Give again, word for word, every line below from the one that has "pose proof (length_decode_fields" through the one that has "change (length metapage_layout)", both included, and no others.

++++ Source data ++++

(* ===== verification/MetapageFacts.v ===== *)
(** * The docid pages record the documents of the memtable (src/state/metapage.c)

    A chain of docid pages is an initial segment of full pages and a last page; a
    backend's cache points to the last page, or to one that is full.  Adding a
    document appends it, whichever backend does it and whichever path it takes, as
    long as no backend still caches a page of a chain that another one cleared; and
    a backend that does loses the document. *)
From S2P Require Import Prelude Postgres Float4 Fieldnorm SegmentFormat Compression Storage.
From S2P Require Import SegmentIO Docmap SegmentScan ScanFacts Memtable MemtableFacts SegmentWrite.
From S2P Require Import SegmentWriteFacts Metapage.

(** ** Structures at an offset *)

Lemma at_offset_drop (d : list byte) o bs : at_offset d o bs ->
  exists rest, drop (Z.to_nat o) d = bs ++ rest.
Proof.
  intros (Ho & Hle & Hs). exists (drop (length bs) (drop (Z.to_nat o) d)).
  rewrite <- Hs at 1. unfold sub_list. unfold zlen at 1. rewrite Nat2Z.id. by rewrite take_drop.
Qed.

Lemma decode_fields_fit : forall ws bs, (layout_size ws <= length bs)%nat ->
  Forall2 fits ws (decode_fields ws bs).
Proof.
  induction ws as [|w ws IH]; intros bs Hl; [constructor|]. unfold layout_size in *. simpl in *.
  constructor; [|apply IH; rewrite length_drop; lia].
  pose proof (le_value_range (take w bs)) as Hr. rewrite length_take in Hr.
  by replace (w `min` length bs)%nat with w in Hr by lia.
Qed.

Lemma length_decode_fields ws bs : length (decode_fields ws bs) = length ws.
Proof. revert bs. induction ws as [|w ws IH]; intros bs; [done|]. simpl. by rewrite IH. Qed.

Definition metapage_ok (m : TpIndexMetaPageData) : Prop :=
  Forall2 fits metapage_layout (metapage_fields m) /\
  length (mp_level_heads m) = TP_MAX_LEVELS /\ length (mp_level_counts m) = TP_MAX_LEVELS.

Lemma length_encode_metapage m : metapage_ok m -> length (encode_metapage m) = 120%nat.
Proof.
  intros (Hf & _ & _). unfold encode_metapage. rewrite length_encode_fields; [done|].
  by apply Forall2_length in Hf.
Qed.

Lemma metapage_of_fields_of m : metapage_ok m -> metapage_of_fields (metapage_fields m) = m.
Proof.
  intros (_ & Hh & Hc). destruct m as [a b c d e f g h i j k l hs cs o p q r]. cbn in Hh, Hc.
  do 8 (destruct hs as [|? hs]; [discriminate|]); destruct hs; [|discriminate].
  do 8 (destruct cs as [|? cs]; [discriminate|]); destruct cs; [|discriminate]. reflexivity.
Qed.

Lemma decode_metapage_at data m : metapage_ok m -> at_offset data 0 (encode_metapage m) ->
  decode_metapage data = m.
Proof.
  intros Hok Hat. destruct (at_offset_drop _ _ _ Hat) as [rest E]. rewrite drop_0 in E. rewrite E.
  unfold decode_metapage, encode_metapage. rewrite decode_encode_fields by apply Hok.
  by apply metapage_of_fields_of.
Qed.

(** What is read from a page is a metapage that can be written back. *)
Lemma decode_metapage_ok data : 120 <= zlen data -> metapage_ok (decode_metapage data).
Proof.
  intros Hl. unfold decode_metapage.
  pose proof (decode_fields_fit metapage_layout data) as Hf.
  pose proof (length_decode_fields metapage_layout data) as Hlen.
  remember (decode_fields metapage_layout data) as fs eqn:Efs. clear Efs.
  specialize (Hf ltac:(unfold zlen in Hl; change (layout_size metapage_layout) with 120%nat; lia)).
  change (length metapage_layout) with 32%nat in Hlen.
  do 32 (destruct fs as [|? fs]; [discriminate|]). destruct fs; [|discriminate].
  split; [exact Hf|]. split; reflexivity.
Qed.

Lemma set_first_docid_page_ok m b : metapage_ok m -> fits 4 b -> metapage_ok (set_first_docid_page m b).
Proof.
  intros (Hf & Hh & Hc) Hb. split; [|by split].
  change (metapage_fields (set_first_docid_page m b)) with (<[11%nat := b]> (metapage_fields m)).
  rewrite <- (list_insert_id metapage_layout 11 4%nat eq_refl). by apply Forall2_insert.
Qed.

Definition docid_header_ok (d : TpDocidPageHeader) : Prop :=
  Forall2 fits TpDocidPageHeader_layout [dh_magic d; dh_version d; dh_num_docids d; dh_next_page d].

Lemma decode_docid_header_at data d : docid_header_ok d -> at_offset data 0 (encode_docid_header d) ->
  decode_docid_header data = d.
Proof.
  intros Hok Hat. destruct (at_offset_drop _ _ _ Hat) as [rest E]. rewrite drop_0 in E. rewrite E.
  unfold decode_docid_header, encode_docid_header. rewrite decode_encode_fields by done. by destruct d.
Qed.

Lemma zlen_docid_header d : zlen (encode_docid_header d) = 16.
Proof. done. Qed.

(** A CTID as the server stores it. *)
Definition ctid_ok (p : ItemPointerData) : Prop := 0 <= ip_blkid p < 2 ^ 32 /\ 0 <= ip_posid p < 2 ^ 16.

Lemma zlen_ctid p : zlen (encode_ctid p) = 6.
Proof. done. Qed.

Lemma decode_encode_ctid p rest : ctid_ok p -> decode_ctid (encode_ctid p ++ rest) = p.
Proof.
  intros [Hb Hp]. unfold decode_ctid, encode_ctid. rewrite decode_encode_fields.
  - destruct p as [blk pos]. cbn [ip_blkid ip_posid]. f_equal.
    pose proof (Z.div_mod blk 65536 ltac:(lia)). lia.
  - repeat constructor; cbn; [apply Z.div_pos; lia|apply Z.div_lt_upper_bound; lia
      |apply Z.mod_pos_bound; lia|apply Z.mod_pos_bound; lia|lia|lia].
Qed.

(** The array of a page. *)
Definition ctids_at (data : list byte) (cs : list ItemPointerData) : Prop :=
  forall (i : nat) p, cs !! i = Some p -> at_offset data (docids_offset + 6 * Z.of_nat i) (encode_ctid p).

Lemma decode_ctids_from data : forall cs o, 0 <= o -> Forall ctid_ok cs ->
  (forall (i : nat) p, cs !! i = Some p -> at_offset data (o + 6 * Z.of_nat i) (encode_ctid p)) ->
  decode_array 6 decode_ctid (length cs) (drop (Z.to_nat o) data) = cs.
Proof.
  induction cs as [|p cs IH]; intros o Ho HF Hat; [done|]. cbn [length decode_array].
  apply Forall_cons in HF as [Hp HF]. f_equal.
  - pose proof (Hat 0%nat p eq_refl) as H0'. rewrite Z.mul_0_r, Z.add_0_r in H0'.
    destruct (at_offset_drop _ _ _ H0') as [rest ->].
    rewrite take_app_le, take_ge by done. rewrite <- (app_nil_r (encode_ctid p)). by apply decode_encode_ctid.
  - rewrite drop_drop. replace (Z.to_nat o + 6)%nat with (Z.to_nat (o + 6)) by lia.
    apply IH; [lia|done|]. intros i q Hq. specialize (Hat (S i) q Hq).
    by replace (o + 6 + 6 * Z.of_nat i) with (o + 6 * Z.of_nat (S i)) by lia.
Qed.

Section Pages.
Context `{PgLayoutLaws}.
(** A page has room for the metapage (BLCKSZ is at least 1024). *)
Context (Hroom : 120 <= SEGMENT_DATA_PER_PAGE).

Abbreviation cap := TP_DOCIDS_PER_PAGE.

Lemma cap_bounds : 0 < cap /\ docids_offset + 6 * cap <= SEGMENT_DATA_PER_PAGE /\ cap < 2 ^ 16.
Proof.
  unfold TP_DOCIDS_PER_PAGE, docids_offset.
  pose proof (Z.div_mod (SEGMENT_DATA_PER_PAGE - 16) 6 ltac:(lia)).
  pose proof (Z.mod_pos_bound (SEGMENT_DATA_PER_PAGE - 16) 6 ltac:(lia)).
  assert (SEGMENT_DATA_PER_PAGE <= 32768).
  { unfold SEGMENT_DATA_PER_PAGE. pose proof BLCKSZ_limit. pose proof SizeOfPageHeaderData_pos. lia. }
  lia.
Qed.

(** ** Pages in the relation *)

(** Every page holds a full data area. *)
Definition pages_full (st : Storage) : Prop :=
  Forall (fun p => zlen (contents p) = SEGMENT_DATA_PER_PAGE) (st_pages st).

Lemma zlen_page_data st b : pages_full st -> in_relation st b -> zlen (page_data st b) = SEGMENT_DATA_PER_PAGE.
Proof.
  intros HF Hb. unfold page_data, page_at. destruct (zget_is_Some (st_pages st) b Hb) as [p Hp]. rewrite Hp.
  unfold zget in Hp. destruct (0 <=? b); [|done]. by apply (Forall_lookup_1 _ _ _ _ HF Hp).
Qed.

Lemma read_page_ok st b (I : Storage -> Prop) : I st -> in_relation st b ->
  exists p, contents p = page_data st b /\ runs I (rst_read_buffer b) st p.
Proof.
  intros HI Hb. destruct (ReadBuffer_ok st b Hb) as (p & Hp & Hz). exists p. split.
  - unfold page_data, page_at. by rewrite Hz.
  - exists p, st. split; [|done]. unfold rst_read_buffer. by rewrite Hp.
Qed.

(** [st'] is [st] with the data of page [b] replaced. *)
Record page_written (st st' : Storage) (b : Z) (data : list byte) : Prop := {
  pw_full : pages_full st';
  pw_count : nblocks st' = nblocks st;
  pw_data : page_data st' b = data;
  pw_fsm : st_fsm st' = st_fsm st;
  pw_other : forall b', 0 <= b' -> b' <> b -> page_at st' b' = page_at st b';
}.

Lemma overwrite_page_ok st b off bs : pages_full st -> in_relation st b -> 0 <= off ->
  off + zlen bs <= SEGMENT_DATA_PER_PAGE ->
  ensures (overwrite_page b off bs) st (fun _ st' =>
    page_written st st' b (overwrite off bs (page_data st b))).
Proof.
  intros HF Hb Hoff Hlen. destruct (ReadBuffer_ok st b Hb) as (p & Hp & Hz).
  assert (Hc : contents p = page_data st b) by (unfold page_data, page_at; by rewrite Hz).
  unfold overwrite_page. apply ensures_bind. exists p, st. split; [unfold rst_read_buffer; by rewrite Hp|].
  apply ensures_modify. rewrite Hc. set (p' := mkPage _ _).
  assert (Hp' : zlen (contents p') = SEGMENT_DATA_PER_PAGE).
  { cbn [contents p']. rewrite length_overwrite; [by apply zlen_page_data|done|].
    by rewrite zlen_page_data. }
  split.
  - unfold pages_full, put_page. cbn. by apply Forall_insert.
  - apply nblocks_put.
  - by rewrite page_data_put_eq.
  - done.
  - intros b' Hb' Hne. apply page_at_put_ne; [apply Hb|done].
Qed.

(** ** The chain *)

Abbreviation docid_pages := (list (Z * list ItemPointerData)).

++++

Exercise output:
  pose proof (length_decode_fields metapage_layout data) as Hlen.
  remember (decode_fields metapage_layout data) as fs eqn:Efs. clear Efs.
  specialize (Hf ltac:(unfold zlen in Hl; change (layout_size metapage_layout) with 120%nat; lia)).
  change (length metapage_layout) with 32%nat in Hlen.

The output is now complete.